§ EXERCISE AIM: Using the listing below, retype exactly the lines starting at the one with "(* ===== verification/ApkAdb.v ===== *)" and ending at the one with "functions of a", and include both.

§ AVAILABLE DATA:
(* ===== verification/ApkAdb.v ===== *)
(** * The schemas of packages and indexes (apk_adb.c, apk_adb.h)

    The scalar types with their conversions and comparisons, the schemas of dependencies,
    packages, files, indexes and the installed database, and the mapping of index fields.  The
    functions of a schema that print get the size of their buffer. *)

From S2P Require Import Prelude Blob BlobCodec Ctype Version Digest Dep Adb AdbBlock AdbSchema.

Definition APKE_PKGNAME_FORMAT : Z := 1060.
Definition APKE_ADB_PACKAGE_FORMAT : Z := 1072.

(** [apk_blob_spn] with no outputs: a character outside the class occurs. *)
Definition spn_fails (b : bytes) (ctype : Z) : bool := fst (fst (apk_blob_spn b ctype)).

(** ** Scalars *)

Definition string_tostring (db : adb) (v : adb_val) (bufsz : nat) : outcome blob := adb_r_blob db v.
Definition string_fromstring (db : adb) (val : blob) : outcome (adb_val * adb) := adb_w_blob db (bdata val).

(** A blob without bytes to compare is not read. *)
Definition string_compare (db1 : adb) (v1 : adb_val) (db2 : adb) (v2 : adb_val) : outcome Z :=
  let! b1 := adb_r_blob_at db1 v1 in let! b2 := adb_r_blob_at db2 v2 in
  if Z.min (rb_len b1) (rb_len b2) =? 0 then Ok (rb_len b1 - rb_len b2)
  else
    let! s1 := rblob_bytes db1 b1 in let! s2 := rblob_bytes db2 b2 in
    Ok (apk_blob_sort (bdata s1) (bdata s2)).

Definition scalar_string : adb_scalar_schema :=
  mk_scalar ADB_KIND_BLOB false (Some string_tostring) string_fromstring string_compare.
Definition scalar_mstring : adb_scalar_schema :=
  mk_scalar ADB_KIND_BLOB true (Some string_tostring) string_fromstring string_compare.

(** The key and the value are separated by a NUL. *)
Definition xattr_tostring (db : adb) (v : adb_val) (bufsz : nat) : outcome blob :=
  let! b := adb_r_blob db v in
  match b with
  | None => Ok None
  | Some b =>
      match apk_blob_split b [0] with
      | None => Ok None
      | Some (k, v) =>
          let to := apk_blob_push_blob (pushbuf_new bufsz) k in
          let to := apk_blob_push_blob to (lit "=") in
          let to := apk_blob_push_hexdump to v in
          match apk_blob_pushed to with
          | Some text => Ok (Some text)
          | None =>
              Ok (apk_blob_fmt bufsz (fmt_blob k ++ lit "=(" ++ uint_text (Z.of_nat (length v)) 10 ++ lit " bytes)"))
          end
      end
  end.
---
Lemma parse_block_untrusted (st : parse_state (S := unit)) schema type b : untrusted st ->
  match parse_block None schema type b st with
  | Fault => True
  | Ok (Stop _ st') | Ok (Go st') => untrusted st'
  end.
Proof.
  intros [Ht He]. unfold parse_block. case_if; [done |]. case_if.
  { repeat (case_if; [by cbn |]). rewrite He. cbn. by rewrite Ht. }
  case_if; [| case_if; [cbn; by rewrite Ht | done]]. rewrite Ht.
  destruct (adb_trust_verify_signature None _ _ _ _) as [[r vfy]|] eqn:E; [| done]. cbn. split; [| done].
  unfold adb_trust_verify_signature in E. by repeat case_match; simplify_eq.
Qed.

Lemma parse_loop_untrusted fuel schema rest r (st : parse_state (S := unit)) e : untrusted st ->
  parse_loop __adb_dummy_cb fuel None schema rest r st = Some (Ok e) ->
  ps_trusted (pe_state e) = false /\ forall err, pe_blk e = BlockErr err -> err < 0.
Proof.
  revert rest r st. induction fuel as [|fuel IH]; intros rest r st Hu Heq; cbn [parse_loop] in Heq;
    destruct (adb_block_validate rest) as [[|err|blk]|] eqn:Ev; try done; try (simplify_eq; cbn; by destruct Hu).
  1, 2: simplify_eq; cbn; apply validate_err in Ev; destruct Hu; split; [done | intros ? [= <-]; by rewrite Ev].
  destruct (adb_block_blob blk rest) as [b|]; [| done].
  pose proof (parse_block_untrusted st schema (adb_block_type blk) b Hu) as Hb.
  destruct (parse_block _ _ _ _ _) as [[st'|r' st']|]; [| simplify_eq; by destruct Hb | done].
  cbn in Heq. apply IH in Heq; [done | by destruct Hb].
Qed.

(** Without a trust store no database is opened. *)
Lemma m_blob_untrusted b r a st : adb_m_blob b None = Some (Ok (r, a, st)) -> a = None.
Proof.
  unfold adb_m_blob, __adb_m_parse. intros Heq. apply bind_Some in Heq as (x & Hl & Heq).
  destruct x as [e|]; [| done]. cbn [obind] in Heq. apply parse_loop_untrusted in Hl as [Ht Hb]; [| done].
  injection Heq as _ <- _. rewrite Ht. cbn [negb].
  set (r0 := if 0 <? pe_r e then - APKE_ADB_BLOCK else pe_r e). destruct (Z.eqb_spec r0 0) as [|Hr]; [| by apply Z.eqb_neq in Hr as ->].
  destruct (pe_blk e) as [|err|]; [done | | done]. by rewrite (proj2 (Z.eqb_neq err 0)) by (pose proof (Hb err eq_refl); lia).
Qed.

§ TASK RESULT:
(* ===== verification/ApkAdb.v ===== *)
(** * The schemas of packages and indexes (apk_adb.c, apk_adb.h)

    The scalar types with their conversions and comparisons, the schemas of dependencies,
    packages, files, indexes and the installed database, and the mapping of index fields.  The
    functions of a schema that print get the size of their buffer. *)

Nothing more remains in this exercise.